Originally Posted By cmjohnson:
The ground always comes up too fast in the final approach, even if you're doing it perfectly, by the book, and kiss the ground so gently that the only way you realize you've landed is because you can hear road noise. I've made landings like that and while it's a thrill to nail it perfectly like that, even THOSE times the ground seemed to approach awfully fast.



Flaring is for pussies



flaring to land is like squatting to pee...
Matt
Link Posted: 4/7/2006 4:25:24 PM EDT
Link Posted: 4/7/2006 4:30:52 PM EDT

Originally Posted By dport:
Reading that would make me want to go into the Navy. The USAF sounds boring in that write up.

With a screwed up mentality like that, it's a wonder I'm not a nuke.



What? and miss out on the 3 am startups, ORSE, endless paperwork, monthly exams, sitting at a panel for six hours or more at a stretch while shut down, riggin shore power while the coners go on liberty, AND field day?

Dude, you missed out.
Link Posted: 4/7/2006 4:31:39 PM EDT

Originally Posted By PromptCritical:

Originally Posted By dport:
Reading that would make me want to go into the Navy. The USAF sounds boring in that write up.

With a screwed up mentality like that, it's a wonder I'm not a nuke.



What? and miss out on the 3 am startups, ORSE, endless paperwork, monthly exams, sitting at a panel for six hours or more at a stretch while shut down, riggin shore power while the coners go on liberty, AND field day?

Dude, you missed out.


That's what I'm thinking. I don't abuse myself enough.
Link Posted: 4/7/2006 4:36:19 PM EDT
[Last Edit: 4/7/2006 4:37:34 PM EDT by PromptCritical]

Originally Posted By dport:

Originally Posted By PromptCritical:

Originally Posted By dport:
Reading that would make me want to go into the Navy. The USAF sounds boring in that write up.

With a screwed up mentality like that, it's a wonder I'm not a nuke.



What? and miss out on the 3 am startups, ORSE, endless paperwork, monthly exams, sitting at a panel for six hours or more at a stretch while shut down, riggin shore power while the coners go on liberty, AND field day?

Dude, you missed out.


That's what I'm thinking. I don't abuse myself enough.



Hey, it wasn't that bad, I did it for four years (plus 2 in training), might have done more, but I was pretty dissillusioned at the end and I wanted more money. Oh well, the $60K college fund is good.


There is a saying. The three best things in life are: a good orgasm, a good landing and a good bowel movement. A night carrier trap is an opportunity to experience all three at once.



Link Posted: 4/7/2006 4:55:35 PM EDT

Originally Posted By valheru21:

How much time in the seat do you get pushing the aircraft's performance envelope?

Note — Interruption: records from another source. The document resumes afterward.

Lemma cursor_authentic_witness :
  decode_cursor (encode_cursor demo_payload (key rt)) (key rt) = Some demo_payload.
Proof. exact (proj1 (cursor_authentic (key rt)) demo_payload eq_refl eq_refl). Defined.

Lemma paging_resumes_witness :
  exists out,
    apply_stream_cursor
      (VObject (obj_insert "_cursor" (mint_next_cursor (VObject page) rt "orders") [("_after_id", VNull)]))
      rt "orders" = Ok (VObject out) /\
    (forall c, c ∈ ["id"] -> obj_get (after_name c) out =
       obj_get c [("id", json_i64 7); ("name", VNull)]) /\
    obj_get "_cursor" out = None /\
    (forall k, k <> "_cursor" -> k ∉ placeholder_names (cfg rt) ->
       obj_get k out = obj_get k [("_after_id", VNull)])%string.
Proof.
  exact (paging_resumes rt "orders" page _ _ _ [("_after_id", VNull)] eq_refl eq_refl eq_refl eq_refl)%string.
Defined.

Lemma positions_server_controlled_witness :
  obj_get (after_name "id") [("_after_id", VNull)]%string =
  obj_get (after_name "id") [("_after_id", VNull); ("tenant", VNull)]%string.
Proof.
  apply (positions_server_controlled rt "orders" [("_after_id", json_i64 9)] [("tenant", VNull)])%string;
    [reflexivity|reflexivity|reflexivity|]. by apply (bool_decide_unpack _).
Defined.

End ToyCursor.

End Stream.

About 3/4 of the flying is tactical.
Matt


I like to here that!
Link Posted: 4/7/2006 5:01:18 PM EDT
I fly on hilos alot going offshore to different rigs and comming back to shore. Below are some of the chops I flew on.

S92

S76

H92

Bell 206

Bell430

Bell210


Link Posted: 4/7/2006 6:42:24 PM EDT
[Last Edit: 4/7/2006 6:47:35 PM EDT by TIMMAH]
6-10 hours a week, wow. That is great news. I was worried that training time would be less.


What are your thoughts on the Super Hornet itself?


Link Posted: 4/7/2006 8:31:22 PM EDT

Originally Posted By TIMMAH: What are your thoughts on the Super Hornet itself?
He doesn't want to tell you the truth man. The Super Bug flies itself. All he has to do is stay away for all the planning/briefing/debriefing sessions, which are at least twice as long as the actual mission.
Link Posted: 4/7/2006 8:43:38 PM EDT
[Last Edit: 4/7/2006 8:46:46 PM EDT by CFII]
I wish I flew a fighter. Its in my blood and I will never be able to even try.

O well. At least I'm flying the 182RG tmw.
Link Posted: 4/8/2006 6:57:42 AM EDT

Originally Posted By TIMMAH:
6-10 hours a week, wow. That is great news. I was worried that training time would be less.


What are your thoughts on the Super Hornet itself?





I think it's a kick-ass strike fighter perfectly suited for the missions currently facing the Navy. It's a lot of fun to fly. Tax-dollars well spent.